Is this a bug or a strange feature.  Does this happen to anyone else?

----------

## wynn

Curious.

I can't say I followed all the code in usbutils-0.71/lsusb.c but it seems to have something to do with vendor and product being initialized to -1.

Could you try (with the name change)

```
lsusb -d '0930:6533'
```

I thought there might be something which balks at a different name but I can't see it.

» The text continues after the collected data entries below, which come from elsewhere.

(* ===== verification/Heap.v ===== *)
(** * Linked lists on a heap

    The singly linked lists of the USB modules, with their nodes on a heap: a
    node that has been freed is gone from the heap, and following a pointer to
    it is a fault. The representation predicate [chain] relates a head pointer
    to the nodes and values of the list it starts. *)

From S2P Require Import Prelude.

Record node (A : Type) := MkNode { val : A; m_pNext : option nat }.
Arguments MkNode {A} val m_pNext.
Arguments val {A} n.
Arguments m_pNext {A} n.

Abbreviation heap A := (gmap nat (node A)).

Section Heap.
Context {A : Type}.
Implicit Types (h : heap A) (p q : option nat) (l : list (nat * A)).

(** ** Access *)

(** [*p] for reading. *)
Definition load h p : outcome (nat * node A) :=
  match p with
  | None => Fault NullDeref
  | Some x => match h !! x with Some n => Ret (x, n) | None => Fault UseAfterFree end
  end.

Definition store h (x : nat) (n : node A) : heap A := <[x := n]> h.

(** [malloc]: any address not in use. *)
Definition malloc h (n : node A) : nat * heap A :=
  let x := fresh (dom h) in (x, <[x := n]> h).

Definition free h (x : nat) : heap A := delete x h.

(** ** Lists *)

(** From [p] the nodes of [l] follow one another and the last points to [q]. *)
Fixpoint chain h p l q : Prop :=
  match l with
  | [] => p = q
  | (x, v) :: l => p = Some x /\ exists nx, h !! x = Some (MkNode v nx) /\ chain h nx l q
  end.

(** The list from [p] is all there is on the heap. *)
Definition is_list h p l : Prop :=
  chain h p l None /\ NoDup l.*1 /\ dom h = list_to_set l.*1.

Lemma chain_app h p l l' q :
  chain h p (l ++ l') q <-> exists r, chain h p l r /\ chain h r l' q.
Proof.
  revert p. induction l as [|[x v] l IH]; intros p; cbn [chain app].
  - split; [by exists p|]. by intros (r & -> & H).
  - split.
    + intros (-> & nx & Hx & H). apply IH in H as (r & H1 & H2). exists r. split; [|done].
      split; [done|]. by exists nx.
    + intros (r & (-> & nx & Hx & H1) & H2). split; [done|]. exists nx. split; [done|].
      apply IH. by exists r.
Qed.

(** A change outside the list leaves it alone. *)
Lemma chain_frame h h' p l q :
  (forall x, x ∈ l.*1 -> h' !! x = h !! x) -> chain h p l q -> chain h' p l q.
Proof.
  revert p. induction l as [|[x v] l IH]; intros p Hsame; cbn [chain]; [done|].
  intros (-> & nx & Hx & H). split; [done|]. exists nx. rewrite Hsame by left. split; [done|].
  apply IH; [|done]. intros y Hy. apply Hsame. by right.
Qed.

Lemma chain_insert h p l q x (nd : node A) : x ∉ l.*1 -> chain h p l q -> chain (<[x := nd]> h) p l q.
Proof. intros Hx. apply chain_frame. intros y Hy. apply (lookup_insert_ne (M := gmap nat)). by intros ->. Qed.

Lemma chain_delete h p l q x : x ∉ l.*1 -> chain h p l q -> chain (delete x h) p l q.
Proof. intros Hx. apply chain_frame. intros y Hy. apply (lookup_delete_ne (M := gmap nat)). by intros ->. Qed.

Lemma chain_load h p x v l q :
  chain h p ((x, v) :: l) q -> exists nx, load h p = Ret (x, MkNode v nx) /\ chain h nx l q.
Proof. intros (-> & nx & Hx & H). exists nx. cbn [load]. by rewrite Hx. Qed.

Lemma chain_null h l : chain h None l None -> l = [].
Proof. destruct l as [|[x v] l]; [done|]. by intros [[=] _]. Qed.

Lemma is_list_nil : is_list (∅ : heap A) None [].
Proof. split; [done|]. split; [constructor|]. apply dom_empty_L. Qed.

Lemma is_list_size h p l : is_list h p l -> size h = length l.
Proof.
  intros (_ & Hnd & Hd). rewrite <- size_dom, Hd, size_list_to_set by done. apply length_fmap.
Qed.

(** ** Changes *)

(** The last node of a list that is not empty is made to point to a new node. *)
Lemma chain_snoc h p l x v y w :
  is_list h p (l ++ [(x, v)]) -> y ∉ dom h ->
  is_list (<[x := MkNode v (Some y)]> (<[y := MkNode w None]> h)) p (l ++ [(x, v); (y, w)]).
Proof.
  intros (Hc & Hnd & Hd) Hy.
  assert (Hyl : y ∉ (l ++ [(x, v)]).*1) by (rewrite Hd in Hy; by rewrite elem_of_list_to_set in Hy).
  rewrite fmap_app in Hnd, Hyl. cbn in Hnd, Hyl.
  apply not_elem_of_app in Hyl as [Hyl Hyx]. apply not_elem_of_cons in Hyx as [Hyx _].
  apply NoDup_app in Hnd as (Hnl & Hxl & _).
  assert (Hx : x ∉ l.*1) by (intros Hin; apply (Hxl x Hin); by left).
  split; [|split].
  - apply chain_app in Hc as (r & H1 & (-> & nx & Hx2 & H2)). cbn [chain] in H2. subst nx.
    apply chain_app. exists (Some x). split.
    + by apply chain_insert, chain_insert.
    + cbn [chain]. split; [done|]. exists (Some y). split; [by rewrite lookup_insert_eq|].
      split; [done|]. exists None. split; [|done]. rewrite lookup_insert_ne by done. by rewrite lookup_insert_eq.
  - rewrite fmap_app. cbn. apply NoDup_app. split; [done|]. split.
    + intros z Hz Hin. apply elem_of_cons in Hin as [->|Hin]; [done|].
      apply list_elem_of_singleton in Hin as ->. done.
    + repeat constructor; [|by apply not_elem_of_nil]. intros Hin.
      by apply list_elem_of_singleton in Hin as ->.
  - rewrite !dom_insert_L, Hd, !fmap_app, !list_to_set_app_L. cbn. clear. set_solver.
Qed.

Lemma malloc_fresh h n : (malloc h n).1 ∉ dom h.
Proof. apply is_fresh. Qed.

(** A new value for a node. *)
Lemma is_list_update h p l1 x v w l2 nx :
  is_list h p (l1 ++ (x, v) :: l2) -> h !! x = Some (MkNode v nx) ->
  is_list (<[x := MkNode w nx]> h) p (l1 ++ (x, w) :: l2).
Proof.
  intros (Hc & Hnd & Hd) Hx. rewrite fmap_app in Hnd, Hd. cbn in Hnd, Hd.
  assert (Hnd2 := Hnd). apply NoDup_app in Hnd2 as (_ & Hdis & Hn2).
  apply NoDup_cons in Hn2 as [Hx2 _].
  split; [|split].
  - apply chain_app in Hc as (r & H1 & (-> & nx' & Hx' & H2)).
    rewrite Hx in Hx'. injection Hx' as <-.
    apply chain_app. exists (Some x). split.
    + apply chain_insert; [|done]. intros Hin. apply (Hdis x Hin). by left.
    + split; [done|]. exists nx. split; [by rewrite lookup_insert_eq|]. by apply chain_insert.
  - by rewrite fmap_app.
  - rewrite dom_insert_L, Hd, fmap_app. cbn. rewrite !list_to_set_app_L. cbn. clear. set_solver.
Qed.

(** A first node for an empty list. *)
Lemma is_list_one h p y w : is_list h p [] -> y ∉ dom h ->
  is_list (<[y := MkNode w None]> h) (Some y) [(y, w)].
Proof.
  intros (_ & _ & Hd) Hy. split; [|split].
  - split; [done|]. exists None. by rewrite lookup_insert_eq.
  - repeat constructor. by apply not_elem_of_nil.
  - rewrite dom_insert_L, Hd. cbn. clear. set_solver.
Qed.

(** Taking a node out of the list and freeing it: the first node is unlinked by
    moving the head, any other by changing the node before it. *)
Lemma is_list_remove h p l1 x v l2 :
  is_list h p (l1 ++ (x, v) :: l2) ->
  exists nx, h !! x = Some (MkNode v nx) /\
    match last l1 with
    | None => p = Some x /\ is_list (delete x h) nx l2
    | Some (y, w) => p <> Some x /\ (exists ny, h !! y = Some (MkNode w ny)) /\
        is_list (delete x (<[y := MkNode w nx]> h)) p (l1 ++ l2)
    end.
Proof.
  intros (Hc & Hnd & Hd). apply chain_app in Hc as (r & H1 & (-> & nx & Hx & H2)).
  exists nx. split; [done|].
  rewrite fmap_app in Hnd. cbn in Hnd. apply NoDup_app in Hnd as (Hn1 & Hdis & Hn2).
  apply NoDup_cons in Hn2 as [Hx2 Hn2].
  assert (Hx1 : x ∉ l1.*1) by (intros Hin; apply (Hdis x Hin); by left).
  destruct (last l1) as [[y w]|] eqn:E.
  - apply last_Some in E as [l0 ->].
    rewrite fmap_app in Hn1, Hx1, Hdis. cbn in Hn1, Hx1, Hdis.
    apply NoDup_app in Hn1 as (Hn0 & Hy0 & _).
    assert (Hy : y ∉ l0.*1) by (intros Hin; apply (Hy0 y Hin); by left).
    apply not_elem_of_app in Hx1 as [Hx0 Hxy]. apply not_elem_of_cons in Hxy as [Hxy _].
    assert (Hy2 : y ∉ l2.*1).
    { intros Hin. apply (Hdis y); [apply elem_of_app; right; by left|by right]. }
    split; [|split].
    { intros ->. destruct l0 as [|[z u] l0]; cbn [chain app] in H1; destruct H1 as [[=] _];
        subst; [done|]. apply Hx0. by left. }
    { apply chain_app in H1 as (r & _ & (-> & ny & Hyh & _)). by exists ny. }
    apply chain_app in H1 as (r & H0 & (-> & ny & Hyh & Hr)). cbn [chain] in Hr. subst ny.
    split; [|split].
    + rewrite <- app_assoc. apply chain_app. exists (Some y). split.
      * apply chain_delete; [done|]. by apply chain_insert.
      * cbn [app chain]. split; [done|]. exists nx. split.
        -- rewrite lookup_delete_ne by done. by rewrite lookup_insert_eq.
        -- apply chain_delete; [done|]. by apply chain_insert.
    + rewrite !fmap_app. cbn. apply NoDup_app. split; [|split; [|done]].
      * apply NoDup_app. split; [done|]. split; [|repeat constructor; by apply not_elem_of_nil].
        intros z Hz Hin. by apply list_elem_of_singleton in Hin as ->.
      * intros z Hz Hin. apply (Hdis z Hz). by right.
    + rewrite dom_delete_L, dom_insert_L, Hd, !fmap_app, !list_to_set_app_L. cbn.
      clear - Hx0 Hxy Hx2 Hy2. set_solver.
  - apply last_None in E as ->. cbn [chain] in H1. split; [done|].
    split; [by apply chain_delete|]. split; [done|].
    rewrite dom_delete_L, Hd. cbn. clear - Hx2. set_solver.
Qed.

End Heap.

Perhaps it's worth a bug report.

----------

## jchau

wynn, here is the result of your suggestion:

```

Jimmy-Laptop jimmy # lsusb -d '0930:6533'

Jimmy-Laptop jimmy # lsusb -t

Bus#  5

`-Dev#   1 Vendor 0x0000 Product 0x0000

  `-Dev#  21 Vendor 0x0930 Product 0x6533

Bus#  4

`-Dev#   1 Vendor 0x0000 Product 0x0000

Bus#  3

`-Dev#   1 Vendor 0x0000 Product 0x0000

Bus#  2

`-Dev#   1 Vendor 0x0000 Product 0x0000

  `-Dev#   2 Vendor 0x062a Product 0x0001

Bus#  1

`-Dev#   1 Vendor 0x0000 Product 0x0000

```

I did some more digging into the issue.  It seems that removing the NAME= portion of the udev rules restores the functionality of lsusb.  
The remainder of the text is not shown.